Taiwanese IT giant Foxconn, hit by a series of suicides, said on June 7 it would hike wages at its plants in the southern Chinese city of Shenzhen, a move observers said could trigger industry-wide pay rises.

Foxconn, which assembles products for Apple, will increase the monthly salary for its assembly line workers in Shenzhen by nearly 70% to 2,000 yuan (US$290) from October 1, a spokeswoman said.

"The wage increase will reduce overtime work as a personal necessity for some employees and make it a personal choice for many workers," Foxconn said.

The announcement came after a series of suspected suicides at the firm's Shenzhen plants, which led to reports of long work hours under sweatshop-style conditions, setting off protests in Hong Kong and Taiwan.

Ten workers at the giant Foxconn facilities in Shenzhen have fallen to their deaths this year while an 11th worker died at another factory in northern China. Another worker died last month, with labor activists alleging that he had succumbed to exhaustion.

Foxconn, the world's biggest computer components maker and which also makes products for Dell and Nokia, only last week hiked pay for its Chinese assembly line workers by 30% with immediate effect.

This followed criticism that its salaries were too low in Shenzhen, giving its staff no choice but to work overtime.

Foxconn's 59-year-old founder Terry Gou, one of Taiwan's best-known entrepreneurs, said the wage rise was meant to "safeguard the dignity of workers."

"We recognize our responsibility as a global leader in electronics manufacturing, and take this responsibility very seriously," he said.

Foxconn said salaries at plants in other parts of China would be calculated based on local prices and social security requirements.

Labor activists welcomed the rise but said it was still not enough. "The basic salary the company offers to its workers remains short of the minimum needed," said Chu Wei-li, head of Taiwan's National Federation of Independent Trade Unions.

A worker living in Shenzhen and sending part of his money back to his family elsewhere in China needs to earn 2,293 yuan a month, a survey by Hong Kong-based Students and Scholars Against Corporate Misbehaviou showed.
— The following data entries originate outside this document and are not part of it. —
(** * json-to-md-tree: the two tree renderers and the indentation heuristic

  A shallow embedding of [app.py] (JSON value -> tree text) and [app2.py]
  (TypeScript [const] object -> tree text), with the properties of the
  repository's specification stated and proved over it.

  Conventions of the embedding:
  - a Python [str] is the list of its Unicode code points ([str]);
  - a Python [int] is a [Z];
  - a Python [dict] is an association list in insertion order;
  - a raised exception is the [Err] case of [result]. *)

From Stdlib Require Import ZArith NArith String Ascii List Lia.
From stdpp Require Import base list gmap sorting.

Set Warnings "-register-all".
Local Open Scope Z_scope.

(** ** Python strings *)

(** A code point, and a string as the sequence of its code points. *)
Definition char := N.
Definition str := list char.

(** Rocq string literals are byte strings: [utf8_decode] reads the UTF-8
    bytes of a literal back into code points, so that the box-drawing
    characters of the source can be written as they are there. *)
Fixpoint utf8_decode (bs : list N) : str :=
  match bs with
  | [] => []
  | b0 :: r0 =>
      if (b0 <? 128)%N then b0 :: utf8_decode r0
      else match r0 with
      | [] => [b0]
      | b1 :: r1 =>
          if (b0 <? 224)%N then ((b0 - 192) * 64 + (b1 - 128))%N :: utf8_decode r1
          else match r1 with
          | [] => [b0; b1]
          | b2 :: r2 =>
              if (b0 <? 240)%N
              then ((b0 - 224) * 4096 + (b1 - 128) * 64 + (b2 - 128))%N :: utf8_decode r2
              else match r2 with
              | [] => [b0; b1; b2]
              | b3 :: r3 =>
                  ((b0 - 240) * 262144 + (b1 - 128) * 4096
                   + (b2 - 128) * 64 + (b3 - 128))%N :: utf8_decode r3
              end
          end
      end
  end.

Definition u (s : string) : str :=
  utf8_decode (List.map N_of_ascii (list_ascii_of_string s)).

(** [s * n]: repetition; a count below one gives the empty string. *)
Definition str_mul (s : str) (n : Z) : str :=
  List.concat (List.repeat s (Z.to_nat n)).

(** Truth value of a string: only the empty string is false. *)
Definition str_truthy (s : str) : bool :=
  match s with [] => false | _ :: _ => true end.

Definition char_eqb (a b : char) : bool := (a =? b)%N.

Fixpoint str_eqb (a b : str) : bool :=
  match a, b with
  | [], [] => true
  | x :: a', y :: b' => char_eqb x y && str_eqb a' b'
  | _, _ => false
  end.

(** Decimal rendering of a non-negative index, as [f"{idx}"] gives it. *)
Fixpoint digits_fuel (fuel : nat) (n : N) (acc : str) : str :=
  match fuel with
  | O => acc
  | S fuel' =>
      let acc' := (48 + n mod 10)%N :: acc in
      if (n <? 10)%N then acc' else digits_fuel fuel' (n / 10)%N acc'
  end.

Definition str_of_index (idx : Z) : str :=
  let n := Z.to_N idx in
  digits_fuel (S (N.to_nat (N.log2 n))) n [].

(** The three pieces the renderers assemble lines from. *)
Definition PIPE : str := u "│   ".
Definition TEE : str := u "├── ".
Definition ELBOW : str := u "└── ".
Definition BLANK : str := u "    ".

(** ** Errors *)

Inductive error :=
| DeclarationNotFound
| EmptyDeclarationBody
| NoKeysRecovered
| MinOfEmpty
| ZeroDivision
| IndexError
| KeyError.

Inductive result (A : Type) :=
| Ok (a : A)
| Err (e : error).
Arguments Ok {A} a.
Arguments Err {A} e.

Definition bind {A B} (r : result A) (k : A -> result B) : result B :=
  match r with
  | Ok a => k a
  | Err e => Err e
  end.

Notation "'let*' x ':=' r 'in' k" := (bind r (fun x => k))
  (at level 10, x name, r at level 100, k at level 200).

(** ** app.py: the structured-tree renderer *)

(** What [json.load] returns. A scalar's content never reaches the output;
    a float is kept as the text of its literal. *)
Inductive scalar :=
| SNull
| SBool (b : bool)
| SInt (n : Z)
| SFloat (literal : str)
| SStr (s : str).

Inductive value :=
| VDict (items : list (str * value))
| VList (items : list value)
| VScalar (s : scalar).

Definition is_container (v : value) : bool :=
  match v with
  | VDict _ | VList _ => true
  | VScalar _ => false
  end.

(** [build_tree(data, indent)]. The local [prefix] of the source is never
    read and is left out; [lines] grows by [append] and [extend], which is
    list concatenation here; [i] is the index [enumerate] counts. *)
Fixpoint build_tree (data : value) (indent : Z) : list str :=
  match data with
  | VDict items =>
      (fix loop (i : Z) (rest : list (str * value)) {struct rest} : list str :=
         match rest with
         | [] => []
         | (key, value) :: rest' =>
             let is_last := i =? Z.of_nat (length items) - 1 in
             let connector := if is_last then ELBOW else TEE in
             let head_line :=
               if indent =? 0 then key
               else str_mul PIPE (indent - 1) ++ connector ++ key in
             let below :=
               match value with
               | VDict _ | VList _ => build_tree value (indent + 1)
               | VScalar _ => [str_mul PIPE indent ++ u "└── value"]
               end in
             (head_line :: below) ++ loop (i + 1) rest'
         end) 0 items
  | VList items =>
      (fix loop (idx : Z) (rest : list value) {struct rest} : list str :=
         match rest with
         | [] => []
         | item :: rest' =>
             let is_last := idx =? Z.of_nat (length items) - 1 in
             let connector := if is_last then ELBOW else TEE in
             let head_line :=
               str_mul PIPE (indent - 1) ++ connector
               ++ u "[" ++ str_of_index idx ++ u "]" in
             let below :=
               match item with
               | VDict _ | VList _ => build_tree item (indent + 1)
               | VScalar _ => [str_mul PIPE indent ++ u "└── value"]
               end in
             (head_line :: below) ++ loop (idx + 1) rest'
         end) 0 items
  | VScalar _ => []
  end.

(** ** app2.py: the [re] patterns the source uses *)

(** [\s] on a [str] pattern, [str.strip()] and [str.isspace()] share one
    table of white space. *)
Definition is_space (c : char) : bool :=
  ((9 <=? c) && (c <=? 13) || (28 <=? c) && (c <=? 32)
   || (c =? 133) || (c =? 160) || (c =? 5760)
   || (8192 <=? c) && (c <=? 8202)
   || (c =? 8232) || (c =? 8233) || (c =? 8239) || (c =? 8287)
   || (c =? 12288))%N.

(** The boundaries [str.splitlines()] cuts at. *)
Definition is_linebreak (c : char) : bool :=
  ((10 <=? c) && (c <=? 13) || (28 <=? c) && (c <=? 30)
   || (c =? 133) || (c =? 8232) || (c =? 8233))%N.

Definition is_ascii_alnum (c : char) : bool :=
  ((48 <=? c) && (c <=? 57) || (65 <=? c) && (c <=? 90)
   || (97 <=? c) && (c <=? 122))%N.

(** The class [[A-Za-z0-9_$]] of [ident_key_re]. *)
Definition is_ident_char (c : char) : bool :=
  (is_ascii_alnum c || (c =? 95) || (c =? 36))%N.

(** The two classes of [quoted_key_re]: a single or a double quote
    (code points 39 and 34), and any character that is neither. *)
Definition is_quote (c : char) : bool := ((c =? 34) || (c =? 39))%N.
Definition not_quote (c : char) : bool := negb (is_quote c).

(** [source.splitlines()]: cut at every line boundary, a carriage return
    followed by a line feed counting once; no empty last line. [cur] is the
    line being read, last character first. *)
Fixpoint splitlines_from (cur : str) (s : str) : list str :=
  match s with
  | [] => match cur with [] => [] | _ :: _ => [rev cur] end
  | c :: s' =>
      if is_linebreak c then
        match s' with
        | c' :: s'' =>
            if char_eqb c 13%N && char_eqb c' 10%N
            then rev cur :: splitlines_from [] s''
            else rev cur :: splitlines_from [] s'
        | [] => [rev cur]
        end
      else splitlines_from (c :: cur) s'
  end.

Definition splitlines (source : str) : list str := splitlines_from [] source.

Fixpoint lstrip (s : str) : str :=
  match s with
  | c :: s' => if is_space c then lstrip s' else s
  | [] => []
  end.

(** [line.strip()] *)
Definition strip (s : str) : str := rev (lstrip (rev (lstrip s))).

(** [s.startswith(prefix)] *)
Fixpoint startswith (s prefix : str) {struct prefix} : bool :=
  match prefix, s with
  | [], _ => true
  | p :: prefix', c :: s' => char_eqb p c && startswith s' prefix'
  | _ :: _, [] => false
  end.

(** [sep.join(lines)] *)
Fixpoint join (sep : str) (lines : list str) : str :=
  match lines with
  | [] => []
  | [l] => l
  | l :: rest => l ++ sep ++ join sep rest
  end.

(** One element of a pattern. Repetition is only ever applied to a
    character class in the source, and groups are never nested. *)
Inductive atom :=
| Lit (c : char)
| Class (p : char -> bool)
| Star (p : char -> bool)
| Plus (p : char -> bool)
| WordBoundary
| StartOfString
| EndOfString
| GroupOpen
| GroupClose.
Allen Lin, an analyst at Taipei's Concord Securities, said Apple might help Foxconn get over difficulties caused by the wage hike by passing some of the extra costs on to consumers. "As part of such efforts, Apple is likely to alter its pricing strategy. Apple has so far tended to lower prices after its products have been on sale for a while," he said.

Mars Hsu, a Taipei-based analyst with Grand Cathay Securities, estimated the pay raise may boost monthly production costs by two billion Taiwan dollars (US$60 million) for Hon Hai, Foxconn's mother company in Taiwan. That would account for nearly one third of Hon Hai's profits, which totaled 17.9 billion Taiwan dollars in the three months to March.

"The pay raise will put pressure on other companies that are currently cashing in on the cheap labor of China. The era of cheap Chinese labor is over," Hsu said.